First, how many 16-year olds in 2007 have read Nietzsche? If Lazare can find one, he has been looking too hard for his own good. “Baleful” means “harmful, portending evil” and “bale” means “Evil, mental suffering”, terms that seem to describe Lazare much better than the influence of Nietzsche who wrote “Beyond Good and Evil,” considering these invented concepts with no basis in reality.
Second, Nietzsche probably had more positive influence on the 20th century than any philosopher in history. Direct influences that come to mind are Camus, Sartre, Eugene O’Neil, Bernard Shaw, H. L. Menken (not altogether correctly), Jack London, Kafka, Hesse, Thomas Mann – the list of direct, acknowledged, debtors is enormously long. In addition, there would be all of those influenced by those on the list. In an enigmatic acknowledgment, Freud claimed that he stopped reading Nietzsche until he had completed his own theories because he wanted to make certain he had developed them independently. Once done, he re-read Nietzsche and found that Nietzsche an anticipated him in every important aspect of Psychology possible.

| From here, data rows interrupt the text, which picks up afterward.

Module ImplBackend.
Section backend.
Context {DB HC BC LC : Type}.
Context `{Database DB, LruCache HC Hash Header.t, LruCache BC Hash Block.t, LruCache LC Hash unit}.
Context `{CryptoKit, Codec, Chrono, BigInt}.

(** [core_pid] is [None] or the core's address; [commit_chan] is the
    [bounded(1)] channel and [chain] the [Arc<Chain>], shared with the other
    clones; [sent] is what was sent to other actors. *)
Record t : Type := mk {
  core_pid : option unit; validaor : Validator.t; validator_set : ImplValidatorSet.t;
  key_pair : Secret; inbound_cache : LC; outbound_cache : LC; proposed_block_hash : Hash;
  started : bool; config : Config.t;
  chain : Chain.t DB HC BC; commit_chan : list Block.t; sent : list BackendSend }.

Definition set_core_pid (p : option unit) (b : t) : t :=
  mk p (validaor b) (validator_set b) (key_pair b) (inbound_cache b) (outbound_cache b)
     (proposed_block_hash b) (started b) (config b) (chain b) (commit_chan b) (sent b).
Definition set_outbound_cache (c : LC) (b : t) : t :=
  mk (core_pid b) (validaor b) (validator_set b) (key_pair b) (inbound_cache b) c
     (proposed_block_hash b) (started b) (config b) (chain b) (commit_chan b) (sent b).
Definition set_proposed_block_hash (h : Hash) (b : t) : t :=
  mk (core_pid b) (validaor b) (validator_set b) (key_pair b) (inbound_cache b) (outbound_cache b)
     h (started b) (config b) (chain b) (commit_chan b) (sent b).
Definition set_started (x : bool) (b : t) : t :=
  mk (core_pid b) (validaor b) (validator_set b) (key_pair b) (inbound_cache b) (outbound_cache b)
     (proposed_block_hash b) x (config b) (chain b) (commit_chan b) (sent b).
Definition set_chain (c : Chain.t DB HC BC) (b : t) : t :=
  mk (core_pid b) (validaor b) (validator_set b) (key_pair b) (inbound_cache b) (outbound_cache b)
     (proposed_block_hash b) (started b) (config b) c (commit_chan b) (sent b).
Definition set_commit_chan (c : list Block.t) (b : t) : t :=
  mk (core_pid b) (validaor b) (validator_set b) (key_pair b) (inbound_cache b) (outbound_cache b)
     (proposed_block_hash b) (started b) (config b) (chain b) c (sent b).
Definition send (e : BackendSend) : M t unit :=
  modify (λ b, mk (core_pid b) (validaor b) (validator_set b) (key_pair b) (inbound_cache b)
    (outbound_cache b) (proposed_block_hash b) (started b) (config b) (chain b) (commit_chan b)
    (sent b ++ [e])).
Definition on_chain {A : Type} (m : M (Chain.t DB HC BC) A) : M t A :=
  λ b, match m (chain b) with Ret (a, c) => Ret (a, set_chain c b) | Panic => Panic end.

Definition new_impl_backend (keypair : Secret) (chain : Chain.t DB HC BC) : t :=
  let cfg := Chain.config chain in
  let addresses := Validator.address <$>
    Chain.get_validators (Chain.get_last_height chain) chain in
  mk None (Validator.new (secret_address keypair)) (ImplValidatorSet.new addresses fn_selector)
     keypair (lru_with_capacity 1024) (lru_with_capacity 1024) EMPTY_HASH false
     (Config.new (ChainConfig.request_time cfg) (ChainConfig.block_period cfg / 1000) 0)
     chain [] [].

(** *** [Backend for ImplBackend] *)

Definition address (b : t) : Address := Validator.address (validaor b).
Definition validators (_ : Height) (b : t) : ImplValidatorSet.t := validator_set b.

Definition outbound_cache_get (h : Hash) : M t bool :=
  λ b, match lru_get (V := unit) h (outbound_cache b) with
       | (o, c) => Ret (bool_decide (is_Some o), set_outbound_cache c b)
       end.

(** A message whose hash is in the cache was sent already. *)
Definition gossip (vals : ImplValidatorSet.t) (msg : GossipMessage.t) : M t EngineResult :=
  let msg_hash := crypto_hash msg in
  outbound_cache_get msg_hash ≫= λ hit : bool,
  if hit then mret (Ok tt)
  else
    modify (λ b, set_outbound_cache (lru_insert msg_hash tt (outbound_cache b)) b);;
    pid ← gets core_pid;
    match pid with
    | None => mret (Err EngineNotStarted)
    | Some _ =>
        send (ToCoreMessage (into_bytes msg));;
        send (BroadcastConsensus msg);;
        mret (Ok tt)
    end.

(** [commit_tx.send(block).unwrap()]: on a full channel the call never
    returns, which yields no value either. *)
Definition commit_tx_send (block : Block.t) : M t unit :=
  chan ← gets commit_chan;
  if (length chan <? 1)%nat then modify (set_commit_chan (chan ++ [block])) else panic.

Definition commit (proposal : Proposal.t) (seals : list Signature) :
    M t (Proposal.t * result unit string) :=
  let proposal := Proposal.set_seal seals proposal in
  let block := Proposal.block proposal in
  proposed ← gets proposed_block_hash;
  when (bool_decide (proposed = Block.hash block)) (commit_tx_send block);;
  votes ← lift (unwrap (Block.votes block));
  let block := Block.new (Header.set_votes (Some (Votes.add_votes seals votes)) (Block.header block))
                 (Block.transactions block) in
  _ ← on_chain (Chain.insert_block block);
  mret (proposal, Ok tt).

Definition has_bad_proposal (_hash : Hash) (b : t) : bool := false.

Definition verify_seal (header : Header.t) (b : t) : outcome EngineResult :=
  let maj := ImplValidatorSet.two_thirds_majority (validator_set b) in
  (** the argument of [ok_or] is evaluated first: [votes.unwrap()] *)
  votes ← unwrap (Header.votes header);
  if negb (Votes.verify_signs (crypto_hash header)
             (λ a, bool_decide (is_Some (ImplValidatorSet.get_by_address a (validator_set b)))) votes)
  then mret (Err InvalidSignature)
  else if (Votes.len votes <? maj + 1)%nat then mret (Err (LackVotes (maj + 1) (Votes.len votes)))
  else
    match ImplValidatorSet.get_by_address (Header.proposer header) (validator_set b) with
    | None => mret (Err (EngineUnknown "proposer is not validators"))
    | Some _ => mret (Ok tt)
    end.

Definition verify_header (header : Header.t) (seal : bool) : M t EngineResult :=
  if Header.height header =? 0 then mret (Err InvalidHeight)
  else
    o ← on_chain (Chain.get_header_by_height (Header.height header - 1));
    match o with
    | None => mret (Err (UnknownAncestor (Header.height header) (Header.height header - 1)))
    | Some parent_header =>
        if bool_decide (Header.block_hash parent_header ≠ Header.prev_hash header) then
          mret (Err (EngineUnknown "parent hash != heaer.prev hash"))
        else
          period ← gets (λ b, Config.block_period (config b));
          earliest ← lift (u64_add (Header.time parent_header) period);
          if Header.time header <? earliest then mret (Err InvalidTimestamp)
          else if seal then b ← gets (λ b, b); lift (verify_seal header b)
          else mret (Ok tt)
    end.

(** The first transaction whose signature does not verify stops the loop. *)
Fixpoint verify_transactions (chain_id : Z) (txs : list Transaction.t) : outcome bool :=
  match txs with
  | [] => mret true
  | tx :: rest =>
      Transaction.verify_sign chain_id tx ≫= λ ok : bool,
      if ok then verify_transactions chain_id rest else mret false
  end.

Definition verify (proposal : Proposal.t) : M t (Z * EngineResult) :=
  let block := Proposal.block proposal in
  let header := Block.header block in
  gets (has_bad_proposal (Header.block_hash header)) ≫= λ bad : bool,
  if bad then mret (0, Err InvalidProposal)
  else
    chain_id ← gets (λ b, Config.chain_id (config b));
    lift (verify_transactions chain_id (Block.transactions block)) ≫= λ signed : bool,
    if negb signed then mret (0, Err InvalidSignature)
    else
      transaction_hash ← lift (merkle_tree_root (Block.transactions block));
      if bool_decide (transaction_hash ≠ Header.tx_hash header) then
        mret (0, Err (InvalidTransactionHash (Header.tx_hash header) transaction_hash))
      else
        r ← verify_header header false;
        match r with
        | Ok _ => mret (0, Ok tt)
        | Err FutureBlock =>
            now ← gets (λ b, Clk.wall_secs (Chain.clk (chain b)));
            if now <=? Header.time header then
              d ← lift (u64_sub now (Header.time header)); mret (d, r)
            else mret (0, r)
        | Err _ => mret (0, r)
        end.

There is no need to revisit the history of his sister who curried favor with Hitler and was married to an anti-semite and the many distortions for which she is responsible. One sentence from Nietzsche to Jacob Burkhart should suffice: “I am having all anti-Semites shot.” Or helpful here, perhaps, is another statement about his explicit fear that someday someone would pronounce him holy (which his sister had Peter Gãst do as he sprinkled something on his grave). I have already addressed many of the standard and deliberate distortions of Nietzsche haters – see the archives for the first month or so.
To see such things still slip by in the 21st century some 60 of 70 years later, despite the understanding of others who could either read German or had adequate insight into Nietzsche makes me realize that there simply isn’t any other path.
Examples of absurdity that we can all chuckle at is far more therapeutic and fun than taking such above examples seriously.